Activity –
Copy word for word, please, the lines of the entries below running from the one containing "iterated in any" to the one containing "From S2P Require", both ends included.

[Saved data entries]
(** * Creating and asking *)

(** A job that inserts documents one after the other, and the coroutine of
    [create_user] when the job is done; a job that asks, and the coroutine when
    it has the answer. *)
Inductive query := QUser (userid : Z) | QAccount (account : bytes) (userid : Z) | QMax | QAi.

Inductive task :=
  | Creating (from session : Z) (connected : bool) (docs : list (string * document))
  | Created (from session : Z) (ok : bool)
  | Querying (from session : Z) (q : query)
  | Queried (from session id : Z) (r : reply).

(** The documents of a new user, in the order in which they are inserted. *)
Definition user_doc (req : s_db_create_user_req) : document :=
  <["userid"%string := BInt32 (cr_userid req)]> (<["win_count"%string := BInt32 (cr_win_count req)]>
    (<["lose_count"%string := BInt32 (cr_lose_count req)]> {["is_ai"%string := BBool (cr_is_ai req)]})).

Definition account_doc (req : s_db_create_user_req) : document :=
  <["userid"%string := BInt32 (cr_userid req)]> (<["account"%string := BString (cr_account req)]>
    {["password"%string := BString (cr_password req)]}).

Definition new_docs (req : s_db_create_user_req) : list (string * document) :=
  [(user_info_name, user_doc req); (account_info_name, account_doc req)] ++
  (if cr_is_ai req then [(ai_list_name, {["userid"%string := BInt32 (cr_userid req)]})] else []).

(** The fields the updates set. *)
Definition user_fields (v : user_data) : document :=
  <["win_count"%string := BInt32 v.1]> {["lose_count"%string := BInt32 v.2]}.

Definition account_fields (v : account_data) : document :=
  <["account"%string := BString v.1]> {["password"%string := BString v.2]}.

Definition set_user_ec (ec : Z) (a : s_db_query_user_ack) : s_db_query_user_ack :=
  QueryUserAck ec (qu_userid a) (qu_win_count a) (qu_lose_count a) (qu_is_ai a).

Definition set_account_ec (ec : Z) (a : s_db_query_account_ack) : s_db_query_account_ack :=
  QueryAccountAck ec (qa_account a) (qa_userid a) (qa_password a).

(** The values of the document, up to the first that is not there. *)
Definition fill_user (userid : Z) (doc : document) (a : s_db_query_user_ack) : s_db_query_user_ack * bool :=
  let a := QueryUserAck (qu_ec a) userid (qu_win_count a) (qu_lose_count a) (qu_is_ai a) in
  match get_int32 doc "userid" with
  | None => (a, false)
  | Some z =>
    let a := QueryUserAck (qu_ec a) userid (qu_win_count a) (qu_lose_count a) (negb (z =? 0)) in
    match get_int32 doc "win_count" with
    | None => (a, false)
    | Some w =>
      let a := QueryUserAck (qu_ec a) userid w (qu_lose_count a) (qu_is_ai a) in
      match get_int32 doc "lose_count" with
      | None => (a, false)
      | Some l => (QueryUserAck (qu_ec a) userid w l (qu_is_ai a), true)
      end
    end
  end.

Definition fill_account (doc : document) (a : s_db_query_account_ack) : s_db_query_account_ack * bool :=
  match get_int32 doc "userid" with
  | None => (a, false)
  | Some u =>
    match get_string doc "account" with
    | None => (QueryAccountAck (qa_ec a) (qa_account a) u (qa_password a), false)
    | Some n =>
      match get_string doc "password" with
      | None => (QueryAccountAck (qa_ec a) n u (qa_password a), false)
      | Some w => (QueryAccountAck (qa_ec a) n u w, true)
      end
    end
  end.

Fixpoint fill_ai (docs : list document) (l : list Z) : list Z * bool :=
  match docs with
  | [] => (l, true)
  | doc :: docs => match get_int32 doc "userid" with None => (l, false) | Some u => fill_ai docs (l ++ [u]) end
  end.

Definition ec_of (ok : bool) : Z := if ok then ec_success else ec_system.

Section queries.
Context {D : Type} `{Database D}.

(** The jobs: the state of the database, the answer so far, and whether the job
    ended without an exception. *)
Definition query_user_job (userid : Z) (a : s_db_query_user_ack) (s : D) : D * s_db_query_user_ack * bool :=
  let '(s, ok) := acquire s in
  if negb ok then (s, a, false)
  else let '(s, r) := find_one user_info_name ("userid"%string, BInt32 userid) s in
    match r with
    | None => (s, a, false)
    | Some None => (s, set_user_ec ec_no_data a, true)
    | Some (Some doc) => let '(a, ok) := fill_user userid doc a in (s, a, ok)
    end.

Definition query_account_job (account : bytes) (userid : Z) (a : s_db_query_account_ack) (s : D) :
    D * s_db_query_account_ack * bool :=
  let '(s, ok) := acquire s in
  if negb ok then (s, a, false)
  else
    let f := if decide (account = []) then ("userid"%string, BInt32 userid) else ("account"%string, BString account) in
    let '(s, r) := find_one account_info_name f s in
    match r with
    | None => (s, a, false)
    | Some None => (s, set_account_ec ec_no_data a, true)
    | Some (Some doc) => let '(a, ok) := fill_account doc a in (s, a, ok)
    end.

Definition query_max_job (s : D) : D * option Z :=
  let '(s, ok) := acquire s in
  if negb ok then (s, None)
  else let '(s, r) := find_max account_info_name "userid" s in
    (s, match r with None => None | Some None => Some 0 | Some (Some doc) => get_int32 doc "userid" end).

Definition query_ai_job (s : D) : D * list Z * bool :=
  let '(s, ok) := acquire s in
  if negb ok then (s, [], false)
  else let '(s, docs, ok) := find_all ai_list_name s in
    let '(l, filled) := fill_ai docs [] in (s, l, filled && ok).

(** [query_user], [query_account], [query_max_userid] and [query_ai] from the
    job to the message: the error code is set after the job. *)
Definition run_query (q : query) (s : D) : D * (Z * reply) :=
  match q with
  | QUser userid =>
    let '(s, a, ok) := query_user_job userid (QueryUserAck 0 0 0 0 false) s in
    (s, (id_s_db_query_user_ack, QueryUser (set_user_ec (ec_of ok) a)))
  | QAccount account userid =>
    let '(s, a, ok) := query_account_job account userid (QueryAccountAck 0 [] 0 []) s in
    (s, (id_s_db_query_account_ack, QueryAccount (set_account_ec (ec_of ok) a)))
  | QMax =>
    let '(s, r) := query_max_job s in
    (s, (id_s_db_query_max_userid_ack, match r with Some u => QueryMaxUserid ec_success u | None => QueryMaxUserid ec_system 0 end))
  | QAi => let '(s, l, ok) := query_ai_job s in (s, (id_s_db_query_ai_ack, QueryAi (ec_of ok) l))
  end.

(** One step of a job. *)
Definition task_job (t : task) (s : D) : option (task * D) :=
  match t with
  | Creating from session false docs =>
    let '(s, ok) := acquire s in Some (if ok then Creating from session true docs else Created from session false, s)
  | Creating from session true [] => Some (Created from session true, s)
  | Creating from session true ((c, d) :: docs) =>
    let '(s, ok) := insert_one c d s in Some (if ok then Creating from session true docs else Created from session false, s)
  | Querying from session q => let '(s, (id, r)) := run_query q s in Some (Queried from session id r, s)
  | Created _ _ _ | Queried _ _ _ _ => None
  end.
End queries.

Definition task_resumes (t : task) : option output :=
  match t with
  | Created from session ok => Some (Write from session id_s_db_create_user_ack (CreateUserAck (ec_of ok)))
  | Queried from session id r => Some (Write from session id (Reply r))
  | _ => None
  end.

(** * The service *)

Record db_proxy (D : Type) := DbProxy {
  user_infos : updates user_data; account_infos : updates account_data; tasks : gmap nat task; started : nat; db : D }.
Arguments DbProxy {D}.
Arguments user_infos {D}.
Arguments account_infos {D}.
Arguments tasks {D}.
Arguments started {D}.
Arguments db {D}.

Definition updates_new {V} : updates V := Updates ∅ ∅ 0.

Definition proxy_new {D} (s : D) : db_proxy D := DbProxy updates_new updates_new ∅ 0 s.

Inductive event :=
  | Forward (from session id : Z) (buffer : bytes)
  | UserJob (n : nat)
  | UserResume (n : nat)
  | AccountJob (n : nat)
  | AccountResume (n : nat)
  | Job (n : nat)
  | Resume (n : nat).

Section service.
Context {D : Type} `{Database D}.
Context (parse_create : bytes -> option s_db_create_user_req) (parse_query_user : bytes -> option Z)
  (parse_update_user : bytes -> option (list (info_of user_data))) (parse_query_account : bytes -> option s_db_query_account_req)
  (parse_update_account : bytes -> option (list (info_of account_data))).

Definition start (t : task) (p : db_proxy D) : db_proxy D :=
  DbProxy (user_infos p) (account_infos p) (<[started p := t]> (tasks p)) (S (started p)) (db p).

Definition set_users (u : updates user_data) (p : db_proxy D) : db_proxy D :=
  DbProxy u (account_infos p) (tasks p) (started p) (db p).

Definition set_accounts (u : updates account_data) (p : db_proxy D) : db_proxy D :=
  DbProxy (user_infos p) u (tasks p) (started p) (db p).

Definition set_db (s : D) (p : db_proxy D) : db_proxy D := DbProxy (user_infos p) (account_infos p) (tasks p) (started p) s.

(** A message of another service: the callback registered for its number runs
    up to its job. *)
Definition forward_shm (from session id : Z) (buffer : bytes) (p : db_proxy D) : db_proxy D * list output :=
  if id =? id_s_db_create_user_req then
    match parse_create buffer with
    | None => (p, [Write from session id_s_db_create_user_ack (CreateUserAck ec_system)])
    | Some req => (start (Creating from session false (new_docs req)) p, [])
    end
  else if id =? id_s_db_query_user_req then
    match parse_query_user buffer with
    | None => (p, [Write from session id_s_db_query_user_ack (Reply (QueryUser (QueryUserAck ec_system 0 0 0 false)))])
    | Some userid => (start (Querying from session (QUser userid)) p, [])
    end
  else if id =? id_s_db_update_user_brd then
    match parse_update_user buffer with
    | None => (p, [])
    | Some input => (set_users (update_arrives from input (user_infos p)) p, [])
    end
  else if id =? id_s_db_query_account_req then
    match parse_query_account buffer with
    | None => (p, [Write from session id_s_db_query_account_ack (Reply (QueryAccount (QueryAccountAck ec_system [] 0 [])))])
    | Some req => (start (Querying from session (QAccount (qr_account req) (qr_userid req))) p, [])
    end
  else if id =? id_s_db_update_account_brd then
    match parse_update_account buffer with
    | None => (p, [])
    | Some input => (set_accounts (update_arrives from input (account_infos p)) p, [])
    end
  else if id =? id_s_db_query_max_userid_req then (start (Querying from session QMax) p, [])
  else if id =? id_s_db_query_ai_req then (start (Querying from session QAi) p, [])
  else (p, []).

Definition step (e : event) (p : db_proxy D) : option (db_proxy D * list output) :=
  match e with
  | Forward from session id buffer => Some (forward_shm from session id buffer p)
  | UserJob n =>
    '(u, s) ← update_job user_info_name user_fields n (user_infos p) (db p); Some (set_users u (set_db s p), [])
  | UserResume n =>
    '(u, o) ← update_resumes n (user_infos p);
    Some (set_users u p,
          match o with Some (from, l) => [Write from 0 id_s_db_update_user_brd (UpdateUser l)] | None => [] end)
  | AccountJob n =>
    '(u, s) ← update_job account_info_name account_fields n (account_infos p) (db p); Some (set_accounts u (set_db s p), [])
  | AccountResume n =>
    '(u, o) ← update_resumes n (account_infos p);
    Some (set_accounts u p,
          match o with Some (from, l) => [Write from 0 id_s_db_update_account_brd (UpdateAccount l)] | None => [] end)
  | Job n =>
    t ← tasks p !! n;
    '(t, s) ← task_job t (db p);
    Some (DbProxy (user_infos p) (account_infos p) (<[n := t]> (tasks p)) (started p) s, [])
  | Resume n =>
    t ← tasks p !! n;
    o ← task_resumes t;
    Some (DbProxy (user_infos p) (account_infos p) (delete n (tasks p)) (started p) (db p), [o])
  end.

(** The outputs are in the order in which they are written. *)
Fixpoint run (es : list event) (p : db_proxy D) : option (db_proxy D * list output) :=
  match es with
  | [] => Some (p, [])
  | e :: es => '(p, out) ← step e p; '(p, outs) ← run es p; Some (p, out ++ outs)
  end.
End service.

--

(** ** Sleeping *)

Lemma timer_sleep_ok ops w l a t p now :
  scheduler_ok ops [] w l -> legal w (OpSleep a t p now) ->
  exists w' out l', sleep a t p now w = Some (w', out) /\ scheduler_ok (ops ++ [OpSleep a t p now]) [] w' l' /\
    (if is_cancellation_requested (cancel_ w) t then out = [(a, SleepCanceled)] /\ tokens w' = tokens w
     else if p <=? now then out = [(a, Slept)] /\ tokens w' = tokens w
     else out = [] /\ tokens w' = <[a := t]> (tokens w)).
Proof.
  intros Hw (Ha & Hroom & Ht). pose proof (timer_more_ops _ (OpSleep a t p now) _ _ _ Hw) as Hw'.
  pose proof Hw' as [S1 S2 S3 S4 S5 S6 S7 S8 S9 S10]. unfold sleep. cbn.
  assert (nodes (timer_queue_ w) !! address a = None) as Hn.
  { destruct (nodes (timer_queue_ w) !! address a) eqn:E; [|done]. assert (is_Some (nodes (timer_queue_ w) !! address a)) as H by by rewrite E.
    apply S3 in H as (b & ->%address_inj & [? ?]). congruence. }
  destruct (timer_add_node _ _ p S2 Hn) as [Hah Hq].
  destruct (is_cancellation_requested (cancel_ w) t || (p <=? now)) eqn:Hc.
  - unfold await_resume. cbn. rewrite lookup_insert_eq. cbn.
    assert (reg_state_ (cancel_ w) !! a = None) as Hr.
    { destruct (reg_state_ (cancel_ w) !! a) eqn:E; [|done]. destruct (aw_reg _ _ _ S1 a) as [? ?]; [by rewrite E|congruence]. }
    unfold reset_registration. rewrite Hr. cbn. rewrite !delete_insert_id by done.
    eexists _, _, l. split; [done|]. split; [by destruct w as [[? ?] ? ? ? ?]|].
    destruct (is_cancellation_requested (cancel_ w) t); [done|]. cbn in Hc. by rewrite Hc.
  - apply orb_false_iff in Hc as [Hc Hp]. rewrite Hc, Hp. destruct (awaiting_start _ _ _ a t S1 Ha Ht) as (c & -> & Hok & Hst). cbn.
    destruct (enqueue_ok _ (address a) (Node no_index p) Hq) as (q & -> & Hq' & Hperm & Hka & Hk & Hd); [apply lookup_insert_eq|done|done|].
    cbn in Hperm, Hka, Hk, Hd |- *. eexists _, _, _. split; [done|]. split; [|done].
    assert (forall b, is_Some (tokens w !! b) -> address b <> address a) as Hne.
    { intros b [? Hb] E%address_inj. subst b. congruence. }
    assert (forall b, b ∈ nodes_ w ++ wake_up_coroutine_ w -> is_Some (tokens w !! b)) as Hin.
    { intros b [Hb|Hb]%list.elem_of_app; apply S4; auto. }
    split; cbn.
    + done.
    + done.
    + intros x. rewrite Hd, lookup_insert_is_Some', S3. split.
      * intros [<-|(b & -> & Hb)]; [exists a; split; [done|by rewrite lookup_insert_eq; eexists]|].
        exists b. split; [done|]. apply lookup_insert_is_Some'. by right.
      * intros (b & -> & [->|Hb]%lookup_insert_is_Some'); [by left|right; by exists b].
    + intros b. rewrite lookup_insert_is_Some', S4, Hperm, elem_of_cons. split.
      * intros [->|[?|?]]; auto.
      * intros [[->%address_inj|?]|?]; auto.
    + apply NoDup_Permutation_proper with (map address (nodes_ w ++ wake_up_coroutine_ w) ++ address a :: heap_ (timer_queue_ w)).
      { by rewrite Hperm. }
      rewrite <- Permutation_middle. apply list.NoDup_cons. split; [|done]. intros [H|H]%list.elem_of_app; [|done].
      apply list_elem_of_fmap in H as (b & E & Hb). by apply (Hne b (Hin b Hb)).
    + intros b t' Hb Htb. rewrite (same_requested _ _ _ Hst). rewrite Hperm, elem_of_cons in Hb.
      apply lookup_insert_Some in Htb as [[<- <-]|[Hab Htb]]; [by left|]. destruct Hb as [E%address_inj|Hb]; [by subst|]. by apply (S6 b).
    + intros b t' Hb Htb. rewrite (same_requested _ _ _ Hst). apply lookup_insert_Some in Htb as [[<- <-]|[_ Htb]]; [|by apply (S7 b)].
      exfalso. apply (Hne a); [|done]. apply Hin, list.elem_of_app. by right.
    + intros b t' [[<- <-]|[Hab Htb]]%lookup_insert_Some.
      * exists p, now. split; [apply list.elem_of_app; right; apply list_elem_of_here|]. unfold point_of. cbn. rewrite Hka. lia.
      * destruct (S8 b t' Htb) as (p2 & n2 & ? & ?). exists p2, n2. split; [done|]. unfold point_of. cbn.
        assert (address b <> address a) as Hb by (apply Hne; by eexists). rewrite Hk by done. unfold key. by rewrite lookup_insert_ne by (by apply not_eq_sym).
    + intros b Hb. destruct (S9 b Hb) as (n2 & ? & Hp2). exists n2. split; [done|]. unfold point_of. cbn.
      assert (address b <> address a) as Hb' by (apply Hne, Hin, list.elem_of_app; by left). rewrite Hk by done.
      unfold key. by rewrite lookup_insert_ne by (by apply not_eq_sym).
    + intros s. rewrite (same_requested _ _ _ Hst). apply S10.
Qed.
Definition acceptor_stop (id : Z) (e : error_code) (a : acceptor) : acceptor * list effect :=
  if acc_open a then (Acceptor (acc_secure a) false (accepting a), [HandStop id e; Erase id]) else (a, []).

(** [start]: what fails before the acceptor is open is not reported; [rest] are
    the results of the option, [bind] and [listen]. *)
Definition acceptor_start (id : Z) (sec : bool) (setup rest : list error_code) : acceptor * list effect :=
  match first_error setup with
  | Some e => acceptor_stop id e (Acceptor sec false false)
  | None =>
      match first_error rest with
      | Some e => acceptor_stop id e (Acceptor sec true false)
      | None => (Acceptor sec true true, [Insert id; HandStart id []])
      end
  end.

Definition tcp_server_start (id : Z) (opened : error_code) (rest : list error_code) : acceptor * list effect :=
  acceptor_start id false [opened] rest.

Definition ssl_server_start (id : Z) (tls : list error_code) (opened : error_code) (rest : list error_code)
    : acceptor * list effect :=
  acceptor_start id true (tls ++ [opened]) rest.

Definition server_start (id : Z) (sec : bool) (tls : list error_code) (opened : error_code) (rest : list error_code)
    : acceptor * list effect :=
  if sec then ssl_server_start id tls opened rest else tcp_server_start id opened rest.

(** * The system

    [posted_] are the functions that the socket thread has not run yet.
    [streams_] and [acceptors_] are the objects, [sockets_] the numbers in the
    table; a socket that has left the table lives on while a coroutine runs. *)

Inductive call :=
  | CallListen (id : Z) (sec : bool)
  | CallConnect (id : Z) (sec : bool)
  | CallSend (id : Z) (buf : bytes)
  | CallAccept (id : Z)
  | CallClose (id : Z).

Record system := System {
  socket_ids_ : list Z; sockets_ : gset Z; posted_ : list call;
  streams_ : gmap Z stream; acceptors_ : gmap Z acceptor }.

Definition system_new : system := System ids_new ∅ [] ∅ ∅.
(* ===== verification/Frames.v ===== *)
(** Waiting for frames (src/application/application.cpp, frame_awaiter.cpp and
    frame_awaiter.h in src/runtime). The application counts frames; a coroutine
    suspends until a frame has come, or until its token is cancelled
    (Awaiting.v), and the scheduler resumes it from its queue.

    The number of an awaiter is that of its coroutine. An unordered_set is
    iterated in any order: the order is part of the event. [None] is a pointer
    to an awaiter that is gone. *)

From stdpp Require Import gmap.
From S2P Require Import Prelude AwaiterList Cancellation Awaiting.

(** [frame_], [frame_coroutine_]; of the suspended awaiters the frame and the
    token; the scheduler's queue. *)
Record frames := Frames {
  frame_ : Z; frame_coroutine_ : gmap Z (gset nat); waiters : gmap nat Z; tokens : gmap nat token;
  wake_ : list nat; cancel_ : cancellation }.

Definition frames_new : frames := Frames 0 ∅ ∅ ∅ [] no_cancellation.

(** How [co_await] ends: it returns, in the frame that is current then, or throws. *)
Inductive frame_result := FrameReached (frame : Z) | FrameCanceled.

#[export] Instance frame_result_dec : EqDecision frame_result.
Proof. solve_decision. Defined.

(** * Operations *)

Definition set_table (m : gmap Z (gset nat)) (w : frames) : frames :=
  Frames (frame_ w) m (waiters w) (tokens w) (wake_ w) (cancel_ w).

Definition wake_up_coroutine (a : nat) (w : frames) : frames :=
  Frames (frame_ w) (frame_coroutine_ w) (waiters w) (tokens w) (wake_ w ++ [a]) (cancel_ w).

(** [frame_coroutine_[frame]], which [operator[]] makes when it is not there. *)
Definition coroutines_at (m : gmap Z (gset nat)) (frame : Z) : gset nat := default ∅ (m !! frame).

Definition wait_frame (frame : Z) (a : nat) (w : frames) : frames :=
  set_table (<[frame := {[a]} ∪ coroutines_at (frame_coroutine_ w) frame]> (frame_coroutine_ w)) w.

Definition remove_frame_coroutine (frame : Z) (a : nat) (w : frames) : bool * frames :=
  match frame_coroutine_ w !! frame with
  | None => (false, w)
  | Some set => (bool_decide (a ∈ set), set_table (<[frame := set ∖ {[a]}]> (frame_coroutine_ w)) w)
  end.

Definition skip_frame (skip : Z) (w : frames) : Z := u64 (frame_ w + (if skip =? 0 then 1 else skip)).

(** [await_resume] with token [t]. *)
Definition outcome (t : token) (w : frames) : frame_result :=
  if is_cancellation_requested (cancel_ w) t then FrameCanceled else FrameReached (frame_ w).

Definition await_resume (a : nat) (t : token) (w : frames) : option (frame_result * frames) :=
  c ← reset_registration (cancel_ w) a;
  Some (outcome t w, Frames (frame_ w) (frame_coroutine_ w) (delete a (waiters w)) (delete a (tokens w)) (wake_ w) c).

Expected output –
    iterated in any order: the order is part of the event. [None] is a pointer
    to an awaiter that is gone. *)

From stdpp Require Import gmap.
From S2P Require Import Prelude AwaiterList Cancellation Awaiting.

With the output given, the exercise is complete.